Sur un autre registre, il devient indispensable de revoir le cadre de la gouvernance mondiale et d’y intégrer de façon appropriée les grandes multinationales dont la taille et le pouvoir ont atteint aujourd’hui un tel niveau qu’ils sont capables de diviser et instrumentaliser les plus puissants parmi les gouvernements, en particulier ceux qui s’efforcent, avec raison, de maintenir une légitimité démocratique à leurs actions.

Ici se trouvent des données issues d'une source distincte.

(* ===== verification/KarsSandbox.v ===== *)
(** * The KarsSandbox backend ([internal/backend/karssandbox.go])

    One KarsSandbox per playwright-id; its controller runs the pod in a namespace of its
    own, where the proxy opens the browser port to itself before it dials the pod. *)

From S2P Require Import Prelude GoStd Effects Backend Kube.
Local Open Scope Z_scope.

Definition karsSandboxGVR : GVR := mkGVR "kars.azure.com" "v1alpha1" "karssandboxes".
Definition karsSandboxAPIVersion : string := "kars.azure.com/v1alpha1".
Definition karsSandboxComponentLabel : string := "kars.azure.com/component=sandbox".

Record KarsSandboxBackend := mkKars {
  namespace : string;
  inferenceRef : string;
  image : string;
  port : Z;
  playwrightIDLabelKey : string;
}.

Definition NewKarsSandbox (namespace inferenceRef image : string) (port : Z) (labelKey : string)
  : KarsSandboxBackend :=
  mkKars namespace inferenceRef image port labelKey.

Definition karsName (playwrightID : string) : string := "pw-" +:+ playwrightID.

Definition chromium_args : string :=
  "--no-sandbox,--disable-setuid-sandbox,--disable-dev-shm-usage,--disable-gpu".

Definition env_var (name value : string) : json :=
  jmap [("name", JString name); ("value", JString value)].

Definition buildCR (k : KarsSandboxBackend) (name playwrightID : string) : object :=
  literal [
    ("apiVersion", JString karsSandboxAPIVersion);
    ("kind", JString "KarsSandbox");
    ("metadata", jmap [
      ("name", JString name);
      ("namespace", JString (namespace k));
      ("labels", jmap [
        (managedByLabel, JString "true");
        (playwrightIDLabelKey k, JString playwrightID)])]);
    ("spec", jmap [
      ("runtime", jmap [
        ("kind", JString "BYO");
        ("byo", jmap [
          ("image", JString (image k));
          ("command", JArray [JString "node"; JString "/server.js"]);
          ("contractVersion", JString "v1");
          ("env", JArray [
            env_var "PORT" (fmt_d (port k));
            env_var "NODE_PATH" "/usr/local/lib/node_modules";
            env_var "PLAYWRIGHT_BROWSERS_PATH" "/ms-playwright";
            env_var "CHROMIUM_ARGS" chromium_args])])]);
      ("sandbox", jmap [
        ("isolation", JString "standard");
        ("runAsNonRoot", JBool true);
        ("allowPrivilegeEscalation", JBool false)]);
      ("inferenceRef", jmap [("name", JString (inferenceRef k))]);
      ("networkPolicy", jmap [
        ("defaultDeny", JBool false);
        ("egressMode", JString "Learn")])])].
Lemma follows_serves_ids :
  follows_cr ->
  ServesIds api_server B (cr_owned c dom) (cr_live c) (cr_leaving c) (cr_leaving c) at_one_time dom
    cr_allowed cr_touch cr_point.
Proof.
  intros [He Hd Hl Hp]. split; [exact He| | |exact Hp|apply cr_point_touch| |done| |apply cr_serve_own].
  - intros env ctx id. eapply lawful_mono; [apply Hd|]. by intros r h -> ->.
  - intros env ctx. eapply adds_mono; [apply Hl|]. intros r l (e & -> & Hleaves & Hids).
    intros σ Hinv Hhon. by apply list_serves_cr.
  - intros σ id Hg Hs. by apply (staying_going any σ (cr_key c id)).
  - intros. by eapply cr_serve_other.
Qed.
End executions.

(** ** The three backends *)

Section backends.
Context `{!Unstructured, !Poller (history call)}.

Definition claim_cr (s : SandboxClaim.SandboxClaim) : CR :=
  mkCR SandboxClaim.sandboxClaimGVR (SandboxClaim.namespace s)
    (SandboxClaim.playwrightIDLabelKey s) SandboxClaim.claimName
    (fun id => SandboxClaim.buildClaim s (SandboxClaim.claimName id) id).

Definition isola_cr (sha256 : string -> list Z) (b : Isola.IsolaBackend) : CR :=
  mkCR Isola.isolaSandboxGVR (Isola.namespace b) (Isola.playwrightIDLabelKey b)
    (Isola.isolaName sha256) (fun id => Isola.buildCR b (Isola.isolaName sha256 id) id).

Definition kars_cr (k : KarsSandbox.KarsSandboxBackend) : CR :=
  mkCR KarsSandbox.karsSandboxGVR (KarsSandbox.namespace k)
    (KarsSandbox.playwrightIDLabelKey k) KarsSandbox.karsName
    (fun id => KarsSandbox.buildCR k (KarsSandbox.karsName id) id).

Lemma prefix_inj (p : string) : Inj (=) (=) (fun id => p +:+ id).
Proof.
  intros id id' Hn. apply (inj to_chars). apply (f_equal to_chars) in Hn.
  rewrite !to_chars_app in Hn. by apply app_inv_head in Hn.
Qed.

Lemma claim_laws s :
  SandboxClaim.playwrightIDLabelKey s <> managedByLabel -> CRLaws (claim_cr s) (fun _ => True).
Proof. split; [done..|]. intros id id' _ _. apply (prefix_inj "pw-"). Qed.

Lemma kars_laws k :
  KarsSandbox.playwrightIDLabelKey k <> managedByLabel -> CRLaws (kars_cr k) (fun _ => True).
Proof. split; [done..|]. intros id id' _ _. apply (prefix_inj "pw-"). Qed.

Lemma isola_laws sha256 b (dom : string -> Prop) :
  Isola.playwrightIDLabelKey b <> managedByLabel ->
  (forall id id', dom id -> dom id' ->
     Isola.isolaName sha256 id = Isola.isolaName sha256 id' -> id = id') ->
  CRLaws (isola_cr sha256 b) dom.
Proof. split; done. Qed.

Notation keeps_ids B c dom :=
  (KeepsIds api_server B (cr_prompt c dom) (cr_managed c) dom (cr_allowed c) (cr_point c)).
Notation serves_ids B c dom :=
  (ServesIds api_server B (cr_owned c dom) (cr_live c) (cr_leaving c) (cr_leaving c) at_one_time dom
     (cr_allowed c) (cr_touch c) (cr_point c)).

Lemma claim_get_or_create env s ctx id :
  SandboxClaim.playwrightIDLabelKey s <> managedByLabel ->
  lawful (cr_allowed (claim_cr s) (DoEnsure ctx id)) []
    (SandboxClaim.get_or_create env s ctx (SandboxClaim.claimName id) id)
    (ensured_by (claim_cr s) ctx id).
Proof.
  intros Hkey. pose proof (claim_laws s Hkey).
  apply (get_lawful (claim_cr s) env). intros [o|e] h Hh Ht; simpl in Hh, Ht; [by apply lawful_ret; intros _|].
  destruct (isNotFound e); [|by apply lawful_ret].
  apply (create_lawful (claim_cr s) (fun _ => True) env); [done|].
  intros [o|e'] h' Hh'; [by apply lawful_ret; intros _|].
  destruct (isAlreadyExists e'); [|by apply lawful_ret].
  apply (get_lawful (claim_cr s) env). intros a h'' Hh'' _. rewrite Hh' in Hh''.
  destruct a; apply lawful_ret; by intros ?.
Qed.

Lemma claim_follows s :
  SandboxClaim.playwrightIDLabelKey s <> managedByLabel ->
  follows_cr (claim_cr s) (fun _ => True) (fun env => SandboxClaim.SandboxClaim_backend env s).
Proof.
  intros Hkey. pose proof (claim_laws s Hkey). split.
  - intros env ctx id. apply ensure_rest_lawful; [by apply claim_get_or_create|].
    unfold SandboxClaim.ready_poll. solve_calls_only.
  - intros env ctx id. exact (delete_lawful_cr (claim_cr s) env ctx id
      (Errorf_w "delete SandboxClaim %s: %w" [FStr (SandboxClaim.claimName id)])).
  - intros env ctx. exact (list_lawful_cr (claim_cr s) (fun _ => True) env ctx
      (Errorf_w "list SandboxClaims: %w" [])).
  - intros env ctx id. cbn -[String.append]. unfold SandboxClaim.Ensure, SandboxClaim.get_or_create,
      SandboxClaim.ready_poll, SandboxClaim.Delete, SandboxClaim.List. split_and!; solve_performs.
Qed.

Lemma claim_keeps_ids s :
  SandboxClaim.playwrightIDLabelKey s <> managedByLabel ->
  keeps_ids (fun env => SandboxClaim.SandboxClaim_backend env s) (claim_cr s) (fun _ => True).
Proof. intros Hkey. pose proof (claim_laws s Hkey). by apply follows_keeps_ids, claim_follows. Qed.

Lemma claim_serves_ids s :
  SandboxClaim.playwrightIDLabelKey s <> managedByLabel ->
  serves_ids (fun env => SandboxClaim.SandboxClaim_backend env s) (claim_cr s) (fun _ => True).
Proof. intros Hkey. pose proof (claim_laws s Hkey). by apply follows_serves_ids, claim_follows. Qed.

Lemma isola_follows sha256 b (dom : string -> Prop) :
  Isola.playwrightIDLabelKey b <> managedByLabel ->
  (forall id id', dom id -> dom id' ->
     Isola.isolaName sha256 id = Isola.isolaName sha256 id' -> id = id') ->
  follows_cr (isola_cr sha256 b) dom (fun env => Isola.Isola_backend sha256 env b).
Proof.
  intros Hkey Hinj. pose proof (isola_laws sha256 b dom Hkey Hinj). split.
  - intros env ctx id. apply ensure_rest_lawful.
    { exact (get_or_create_lawful (isola_cr sha256 b) dom env ctx id
        (Errorf_w "get Sandbox %s: %w" [FStr (Isola.isolaName sha256 id)])
        (Errorf_w "create Sandbox %s: %w" [FStr (Isola.isolaName sha256 id)])). }
    unfold Isola.waitForReady, Isola.ready_poll. solve_calls_only.
  - intros env ctx id. exact (delete_lawful_cr (isola_cr sha256 b) env ctx id
      (Errorf_w "delete Sandbox %s: %w" [FStr (Isola.isolaName sha256 id)])).
  - intros env ctx. exact (list_lawful_cr (isola_cr sha256 b) dom env ctx
      (Errorf_w "list Sandboxes: %w" [])).
  - intros env ctx id. cbn -[String.append]. unfold Isola.Ensure, Isola.get_or_create,
      Isola.waitForReady, Isola.ready_poll, Isola.Delete, Isola.List. split_and!; solve_performs.
Qed.

Lemma isola_keeps_ids sha256 b (dom : string -> Prop) :
  Isola.playwrightIDLabelKey b <> managedByLabel ->
  (forall id id', dom id -> dom id' ->
     Isola.isolaName sha256 id = Isola.isolaName sha256 id' -> id = id') ->
  keeps_ids (fun env => Isola.Isola_backend sha256 env b) (isola_cr sha256 b) dom.
Proof. intros Hkey Hinj. pose proof (isola_laws sha256 b dom Hkey Hinj). by apply follows_keeps_ids, isola_follows. Qed.

Lemma isola_serves_ids sha256 b (dom : string -> Prop) :
  Isola.playwrightIDLabelKey b <> managedByLabel ->
  (forall id id', dom id -> dom id' ->
     Isola.isolaName sha256 id = Isola.isolaName sha256 id' -> id = id') ->
  serves_ids (fun env => Isola.Isola_backend sha256 env b) (isola_cr sha256 b) dom.
Proof. intros Hkey Hinj. pose proof (isola_laws sha256 b dom Hkey Hinj). by apply follows_serves_ids, isola_follows. Qed.

Lemma kars_follows k :
  KarsSandbox.playwrightIDLabelKey k <> managedByLabel ->
  follows_cr (kars_cr k) (fun _ => True) (fun env => KarsSandbox.Kars_backend env k).
Proof.
  intros Hkey. pose proof (kars_laws k Hkey). split.
  - intros env ctx id. apply ensure_rest_lawful;
      [|unfold KarsSandbox.waitForRunning, KarsSandbox.running_poll, KarsSandbox.ensureProxyIngress,
          KarsSandbox.waitForPodIP, KarsSandbox.pod_poll; solve_calls_only].
    exact (get_or_create_lawful (kars_cr k) (fun _ => True) env ctx id
      (Errorf_w "get KarsSandbox %s: %w" [FStr (KarsSandbox.karsName id)])
      (Errorf_w "create KarsSandbox %s: %w" [FStr (KarsSandbox.karsName id)])).
  - intros env ctx id. exact (delete_lawful_cr (kars_cr k) env ctx id
      (Errorf_w "delete KarsSandbox %s: %w" [FStr (KarsSandbox.karsName id)])).
  - intros env ctx. exact (list_lawful_cr (kars_cr k) (fun _ => True) env ctx
      (Errorf_w "list KarsSandboxes: %w" [])).
  - intros env ctx id. cbn -[String.append]. unfold KarsSandbox.Ensure, KarsSandbox.get_or_create,
      KarsSandbox.waitForRunning, KarsSandbox.running_poll, KarsSandbox.ensureProxyIngress,
      KarsSandbox.waitForPodIP, KarsSandbox.pod_poll, KarsSandbox.Delete, KarsSandbox.List.
    split_and!; solve_performs.
Qed.

Lemma kars_keeps_ids k :
  KarsSandbox.playwrightIDLabelKey k <> managedByLabel ->
  keeps_ids (fun env => KarsSandbox.Kars_backend env k) (kars_cr k) (fun _ => True).
Proof. intros Hkey. pose proof (kars_laws k Hkey). by apply follows_keeps_ids, kars_follows. Qed.

Lemma kars_serves_ids k :
  KarsSandbox.playwrightIDLabelKey k <> managedByLabel ->
  serves_ids (fun env => KarsSandbox.Kars_backend env k) (kars_cr k) (fun _ => True).
Proof. intros Hkey. pose proof (kars_laws k Hkey). by apply follows_serves_ids, kars_follows. Qed.
End backends.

Tous ces dossiers à géométrie variable sont autant d’arguments qui plaident pour la poursuite rapide et volontariste de l’intégration des Pays Membres dans une Union de plus en plus étroite. Elle se heurte néanmoins à ses propres contradictions : en France, les exhortations du Président resteront lettre morte tant que perdure le désenchantement de l’opinion publique avec l’ensemble de la classe politique ; La capacité d’Emmanuel Macron d’affronter bi en tête les recettes du Rassemblement National est limitée face aux succès dans les urnes qui ont conduit au Brexit, à l’élection de Trump, à la percée de Salvini ou de l’AfD sans oublier les succès économiques de certains régimes autoritaires, notamment en Asie. La rationalité de l’argument en faveur de l’Union est devenue inaudible à l’aune des déchirures économiques, sociales et politiques qui traversent la plupart des Pays Membres, particulièrement la France, la Belgique, l’Espagne, l’Italie ou encore la Pologne, la Hongrie ou même l’Irlande (Brexit). Ces clivages internes rendent l’unanimité requise pour réformer l’UE une chimère, les compromis sur le plan national primant sur ceux, indispensables, pour renforcer la souveraineté européenne.

En conclusion, loin de vouloir minimiser l’importance du Brexit et des négociations qui sont sur le point de s’engager, il faut que les deux parties considèrent comment leurs mandats de négociation respectifs sont compatibles pour chacun d’eux, avec les cadres beaucoup plus larges de l’intégration européenne et de la mondialisation.